:: RECORDS TO USE ::
(* ===== verification/Discv5Types.v ===== *)
(** * Discv5Types: constants, errors and records of the discv5 layer

    [include/discv5/discv5_constants.hpp], [include/discv5/discv5_types.hpp],
    [include/discv5/discv5_error.hpp], [src/discv5/discv5_error.cpp],
    [include/discovery/discovered_peer.hpp]. Keys, nonces, identifiers and digests are octet
    lists, and so are strings. The wire structs only give sizes and offsets. *)
From stdpp Require Export gmap.
From S2P Require Export Common.
Open Scope Z_scope.

(** ** Sizes *)

Definition kDefaultUdpPort : Z := 9000.
Definition kDefaultTcpPort : Z := 30303.
Definition kNodeIdBytes : Z := 64.
Definition kCompressedKeyBytes : Z := 33.
Definition kPrivateKeyBytes : Z := 32.
Definition kUncompressedPubKeyPrefix : Z := 0x04.
Definition kKeccak256Bytes : Z := 32.
Definition kIPv4Bytes : Z := 4.
Definition kIPv6Bytes : Z := 16.
Definition kMaxPortBytes : Z := 2.
Definition kForkHashBytes : Z := 4.
Definition kProtocolIdBytes : Z := 6.
Definition kProtocolId : bytes := text "discv5".
Definition kGcmNonceBytes : Z := 12.
Definition kMaskingIvBytes : Z := 16.
Definition kWhoareyouIdNonceBytes : Z := 16.
Definition kMinPacketBytes : Z := 63.
Definition kMaxPacketBytes : Z := 1280.
Definition kAes128KeyBytes : Z := 16.
Definition kGcmTagBytes : Z := 16.
Definition kRandomMessageCiphertextBytes : Z := 20.
Definition kFindNodeDistanceAll : Z := 256.
Definition kHkdfFirstBlockCounter : Z := 0x01.
Definition kMessageTypePrefixBytes : Z := 1.
Definition kNodesResponseCountSingle : Z := 1.
Definition kEnrMaxBytes : Z := 300.
Definition kEnrSigBytes : Z := 64.
Definition kEnrPrefixLen : Z := 4.
Definition kEnrPrefix : bytes := text "enr:".
Definition kInitialEnrSeq : Z := 1.
Definition kIdentitySchemeV4 : bytes := text "v4".
Definition kEnrKeyId : bytes := text "id".
Definition kEnrKeyIp : bytes := text "ip".
Definition kEnrKeySecp256k1 : bytes := text "secp256k1".
Definition kEnrKeyTcp : bytes := text "tcp".
Definition kEnrKeyUdp : bytes := text "udp".
Definition kBase64UpperCount : Z := 26.
Definition kBase64LowerCount : Z := 26.
Definition kBase64DigitCount : Z := 10.
Definition kBase64LowerStart : Z := kBase64UpperCount.
Definition kBase64DigitStart : Z := kBase64UpperCount + kBase64LowerCount.
Definition kBase64DashIndex : Z := 62.
Definition kBase64UnderIndex : Z := 63.
Definition kBase64Invalid : Z := 0xFF.
Definition kBase64BitsPerChar : Z := 6.
Definition kBase64BitsPerByte : Z := 8.
Definition kDefaultMaxConcurrent : Z := 8.

(** The packed [StaticHeaderWire]: the protocol id, the version, the flag, the nonce and the
    size of the auth data; with the masking IV before it, [kStaticPacketBytes]. *)
Definition kStaticHeaderVersionOffset : Z := kProtocolIdBytes.
Definition kStaticHeaderFlagOffset : Z := kStaticHeaderVersionOffset + 2.
Definition kStaticHeaderNonceOffset : Z := kStaticHeaderFlagOffset + 1.
Definition kStaticHeaderAuthSizeOffset : Z := kStaticHeaderNonceOffset + kGcmNonceBytes.
Definition kStaticHeaderBytes : Z := kStaticHeaderAuthSizeOffset + 2.
Definition kStaticPacketBytes : Z := kMaskingIvBytes + kStaticHeaderBytes.

(** [WhoareyouAuthDataWire] and the fixed part of the handshake's auth data. *)
Definition kWhoareyouAuthDataBytes : Z := kWhoareyouIdNonceBytes + 8.
Definition kHandshakeAuthSigSizeOffset : Z := kKeccak256Bytes.
Definition kHandshakeAuthPubkeySizeOffset : Z := kHandshakeAuthSigSizeOffset + 1.
Definition kHandshakeAuthFixedBytes : Z := kKeccak256Bytes + 2 * 1.

Definition kFlagMessage : Z := 0.
Definition kFlagWhoareyou : Z := 1.
Definition kFlagHandshake : Z := 2.
Definition kMsgPing : Z := 0x01.
Definition kMsgPong : Z := 0x02.
Definition kMsgFindNode : Z := 0x03.
Definition kMsgNodes : Z := 0x04.
Definition kMsgTalkReq : Z := 0x05.
Definition kMsgTalkResp : Z := 0x06.
Definition kProtocolVersion : Z := 1.

(** ** Errors *)

Inductive discv5Error :=
| kEnrMissingPrefix | kEnrBase64DecodeFailed | kEnrRlpDecodeFailed | kEnrTooShort | kEnrTooLarge
| kEnrSignatureInvalid | kEnrSignatureWrongSize | kEnrMissingSecp256k1Key
| kEnrInvalidSecp256k1Key | kEnrMissingAddress | kEnrInvalidIp | kEnrInvalidIp6
| kEnrInvalidUdpPort | kEnrInvalidEthEntry | kEnrIdentityUnknown | kEnodeUriMalformed
| kEnodeHexPubkeyInvalid | kContextCreationFailed | kCrawlerAlreadyRunning | kCrawlerNotRunning
| kNetworkSendFailed | kNetworkReceiveFailed.

#[export] Instance discv5Error_eq_dec : EqDecision discv5Error.
Proof. solve_decision. Defined.

Definition to_string (error : discv5Error) : string :=
  match error with
  | kEnrMissingPrefix => "ENR URI does not start with 'enr:'"
  | kEnrBase64DecodeFailed => "Base64url decode of ENR body failed"
  | kEnrRlpDecodeFailed => "RLP decode of ENR record failed"
  | kEnrTooShort => "ENR RLP list has too few items (need signature + seq + at least one kv pair)"
  | kEnrTooLarge => "Serialised ENR exceeds maximum allowed size"
  | kEnrSignatureInvalid => "ENR secp256k1-v4 signature verification failed"
  | kEnrSignatureWrongSize => "ENR signature field is not 64 bytes"
  | kEnrMissingSecp256k1Key => "ENR record is missing required 'secp256k1' field"
  | kEnrInvalidSecp256k1Key => "ENR 'secp256k1' field is not a valid compressed public key"
  | kEnrMissingAddress => "ENR record has no dialable address ('ip' or 'ip6')"
  | kEnrInvalidIp => "ENR 'ip' field is not exactly 4 bytes"
  | kEnrInvalidIp6 => "ENR 'ip6' field is not exactly 16 bytes"
  | kEnrInvalidUdpPort => "ENR 'udp' port value is zero or out of range"
  | kEnrInvalidEthEntry => "ENR 'eth' entry could not be decoded as [fork_hash, fork_next]"
  | kEnrIdentityUnknown => "ENR 'id' field names an unsupported identity scheme"
  | kEnodeUriMalformed => "enode:// URI could not be parsed"
  | kEnodeHexPubkeyInvalid => "Hex-encoded public key in enode URI is invalid"
  | kContextCreationFailed => "Failed to create secp256k1 context"
  | kCrawlerAlreadyRunning => "Crawler start() called while already running"
  | kCrawlerNotRunning => "Crawler stop() called while not running"
  | kNetworkSendFailed => "UDP send operation failed"
  | kNetworkReceiveFailed => "UDP receive operation failed"
  end%string.

(** What a call ends in when it does not return a value: an error, or [Lost]: the code reads
    outside a buffer, or an exception leaves a [noexcept] function and ends the process. *)
Inductive fault :=
| Error (e : discv5Error)
| Lost.

#[export] Instance fault_eq_dec : EqDecision fault.
Proof. solve_decision. Defined.

Abbreviation Discv5Result := (outcome fault).

(** ** Records *)

(** [discovery::ForkId]. *)
Record ForkId := mkForkId { hash : bytes; next : Z }.

#[export] Instance ForkId_eq_dec : EqDecision ForkId.
Proof. solve_decision. Defined.

(** [discovery::ValidatedPeer]; [last_seen] is a reading of the steady clock. *)
Record ValidatedPeer := mkPeer {
  peer_node_id : bytes;
  peer_ip : bytes;
  peer_udp_port : Z;
  peer_tcp_port : Z;
  peer_last_seen : Z;
  peer_eth_fork_id : option ForkId
}.

#[export] Instance ValidatedPeer_eq_dec : EqDecision ValidatedPeer.
Proof. solve_decision. Defined.

Record EnrRecord := mkRecord {
  enr_seq : Z;
  raw_rlp : bytes;
  node_id : bytes;
  compressed_pubkey : bytes;
  ip : bytes;
  ip6 : bytes;
  udp_port : Z;
  tcp_port : Z;
  udp6_port : Z;
  tcp6_port : Z;
  identity_scheme : bytes;
  eth_fork_id : option ForkId;
  extra_fields : gmap bytes bytes
}.

(** The fields of [discv5Config] the code reads. *)
Record discv5Config := mkConfig {
  bind_ip : bytes;
  bind_port : Z;
  config_tcp_port : Z;
  private_key : bytes;
  public_key : bytes;
  bootstrap_enrs : list bytes;
  max_concurrent_queries : Z;
  query_interval_sec : Z;
  required_fork_id : option ForkId
}.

:: PROBLEM DESCRIPTION ::
Among the entries above, the line containing "Definition kGcmNonceBytes : Z := 12.", the line containing "Definition kNodesResponseCountSingle : Z", and all lines between them are to be restated word for word; nothing else belongs in the reply.

:: EXERCISE OUTPUT ::
Definition kGcmNonceBytes : Z := 12.
Definition kMaskingIvBytes : Z := 16.
Definition kWhoareyouIdNonceBytes : Z := 16.
Definition kMinPacketBytes : Z := 63.
Definition kMaxPacketBytes : Z := 1280.
Definition kAes128KeyBytes : Z := 16.
Definition kGcmTagBytes : Z := 16.
Definition kRandomMessageCiphertextBytes : Z := 20.
Definition kFindNodeDistanceAll : Z := 256.
Definition kHkdfFirstBlockCounter : Z := 0x01.
Definition kMessageTypePrefixBytes : Z := 1.
Definition kNodesResponseCountSingle : Z := 1.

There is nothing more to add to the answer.